Erste Vigilie
Die Einteilung der Novelle in zwölf Vigilien, d.h. 'Nachtwachen', hat gleich mehrere Bezugspunkte. Zunächst ist es der Erzähler,
der - wie er später erklärt - seine Geschichte Nacht um Nacht niederschreibt. Es gibt aber auch ein schon zu dieser Zeit berühmtes
Vorbild für das Erzählen in Nachtwachen, die 1804 anonym erschienenen "Nachtwachen des Bonaventura". Hier
erzählt ein Nachtwächter von seinen dienstlichen Rundgängen und verbindet dies mit pessimistisch-düsteren
Betrachtungen über die Menschen und ihre Schicksale. Dieses Werk gehört allerdings noch der Frühromantik an, das
Schaurige und Unheimliche überwiegt. Bei Hoffmann wird diese dunkle Seite der Romantik schon ironisiert , d.h. zu mehr nur
amüsant-spukhaften Effekten genutzt. Auch das Erzählen in Vigilien ist ein solches ironisches Umgehen mit dem Motiv der
'Nachtseiten' der menschlichen Existenz. Hoffmann zählt man deshalb auch nicht mehr zur Frühromantik wie Wackenroder,
Tieck oder Novalis, sondern zur Hoch- oder Spätromantik.

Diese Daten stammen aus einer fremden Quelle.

(** * Device-to-cloud dispatch core: a shallow embedding and its properties

    The development embeds the Python sources of the IoT device client
    (azure-iot-example_thread.py, azure-iot-thread-simple.py, my_azure.py,
    slave.py) and settles the properties stated about the Sender, the
    Connection Manager, the Command Dispatcher and the readiness state.

    Conventions.
    - Python values that flow through the queues are [pyval]s.
    - A Python call is a state transformer that either returns or raises:
      [M S A := S -> S * res A]; the effects performed before a raise stay.
    - The remote session client, the network probe and the relay are the
      external collaborators: what they answer is an input of the model
      (an [outcome], a [bool]), what they are asked is recorded in a log.
    - Logger calls have no effect on control flow and are left out. *)

From Stdlib Require Import List String ZArith QArith Bool Lia Permutation.
Import ListNotations.
Open Scope string_scope.
Open Scope list_scope.
Set Warnings "-register-all".

(* ===================================================================== *)
(** ** Python values, exceptions, results *)
(* ===================================================================== *)

Module Py.

Inductive pyval : Type :=
| VNone
| VBool (b : bool)
| VNum (q : Q)
| VStr (s : string)
| VList (l : list pyval)
| VDict (d : list (string * pyval)).

Inductive exn : Type :=
| TypeError | IndexError | KeyError | AttributeError
| NameError | UnboundLocalError
| TimeoutError                     (* concurrent.futures.TimeoutError *)
| ClientError (reason : string)    (* anything the session client raises *)
| OSError                          (* gpiod cannot hand out the line *)
| ValueError                       (* time.sleep: a negative time *)
| OverflowError.                   (* time.sleep: a time beyond the clock *)

Inductive res (A : Type) : Type :=
| Ret (a : A)
| Raise (e : exn).
Arguments Ret {A} a.
Arguments Raise {A} e.

(** State-and-exception monad. *)
Definition M (S A : Type) : Type := S -> S * res A.

Definition ret {S A} (a : A) : M S A := fun s => (s, Ret a).
Definition raise {S A} (e : exn) : M S A := fun s => (s, Raise e).
Definition bind {S A B} (m : M S A) (k : A -> M S B) : M S B :=
  fun s => match m s with
           | (s', Ret a) => k a s'
           | (s', Raise e) => (s', Raise e)
           end.
(** [try: m except Exception as e: h e] *)
Definition try_except {S A} (m : M S A) (h : exn -> M S A) : M S A :=
  fun s => match m s with
           | (s', Ret a) => (s', Ret a)
           | (s', Raise e) => h e s'
           end.
Definition lift {S A} (r : res A) : M S A := fun s => (s, r).
Definition modify {S} (f : S -> S) : M S unit := fun s => (f s, Ret tt).
Definition gets {S A} (f : S -> A) : M S A := fun s => (s, Ret (f s)).

Declare Scope py_scope.
Delimit Scope py_scope with py.
Notation "x <- m ;; k" := (bind m (fun x => k))
  (at level 61, m at next level, right associativity) : py_scope.
Notation "m ;; k" := (bind m (fun _ => k))
  (at level 61, right associativity) : py_scope.

(** Dictionary lookup on the association-list representation. *)
Fixpoint lookup (k : string) (d : list (string * pyval)) : option pyval :=
  match d with
  | [] => None
  | (k', v) :: d' => if String.eqb k k' then Some v else lookup k d'
  end.

(** [v == s] for a string literal [s]. *)
Definition eq_str (v : pyval) (s : string) : bool :=
  match v with
  | VStr t => String.eqb t s
  | _ => false
  end.

(** [v[i]] for an integer literal [i]. *)
Definition subscript_int (v : pyval) (i : nat) : res pyval :=
  match v with
  | VList l =>
      match nth_error l i with
      | Some x => Ret x
      | None => Raise IndexError
      end
  | VStr s =>
      match String.get i s with
      | Some c => Ret (VStr (String c EmptyString))
      | None => Raise IndexError
      end
  | VDict _ => Raise KeyError
  | VNone | VBool _ | VNum _ => Raise TypeError
  end.

(** [v[k]] for a string literal [k]. *)
Definition subscript_str (v : pyval) (k : string) : res pyval :=
  match v with
  | VDict d =>
      match lookup k d with
      | Some x => Ret x
      | None => Raise KeyError
      end
  | _ => Raise TypeError
  end.

(** [v.get(k, default)]: only a dict has the method. *)
Definition get (v : pyval) (k : string) (default : pyval) : res pyval :=
  match v with
  | VDict d =>
      Ret (match lookup k d with
           | Some x => x
           | None => default
           end)
  | _ => Raise AttributeError
  end.

End Py.
Import Py.
Open Scope py_scope.

(* ===================================================================== *)
(** ** The external collaborators *)
(* ===================================================================== *)

(** What the session client is asked to deliver. *)
Inductive call : Type :=
| SendMessage (payload : pyval)                  (* client.send_message *)
| PatchTwinReportedProperties (payload : pyval). (* client.patch_twin_reported_properties *)

(** What happens to a submitted call within the bounded wait. *)
Inductive outcome : Type :=
| Delivered
| TimedOut
| Failed (reason : string).

(** A method request as the SDK hands it to [command_handler]. *)
Record method_request : Type := {
  name : string;
  payload : pyval;
  request_id : string
}.

(** A method response; [create_from_method_request] is the SDK's
    constructor, which copies the request id of the request. *)
Record method_response : Type := {
  resp_request_id : string;
  resp_status : Z;
  resp_payload : pyval
}.

Definition create_from_method_request
    (req : method_request) (code : Z) (body : pyval) : method_response :=
  {| resp_request_id := request_id req;
     resp_status := code;
     resp_payload := body |}.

Wer sich hinter 'Bonaventura' verbarg, war lange Zeit ungewiss, nahezu alle namhaften Autoren dieser Zeit einschließlich Hoffmanns
wurden für die Verfasser der "Nachtwachen" gehalten. Erst 1973 konnte Jost Schillemeit nachweisen, dass es der
Unterhaltungs-Schriftsteller August Klingemann (1777-1831) war.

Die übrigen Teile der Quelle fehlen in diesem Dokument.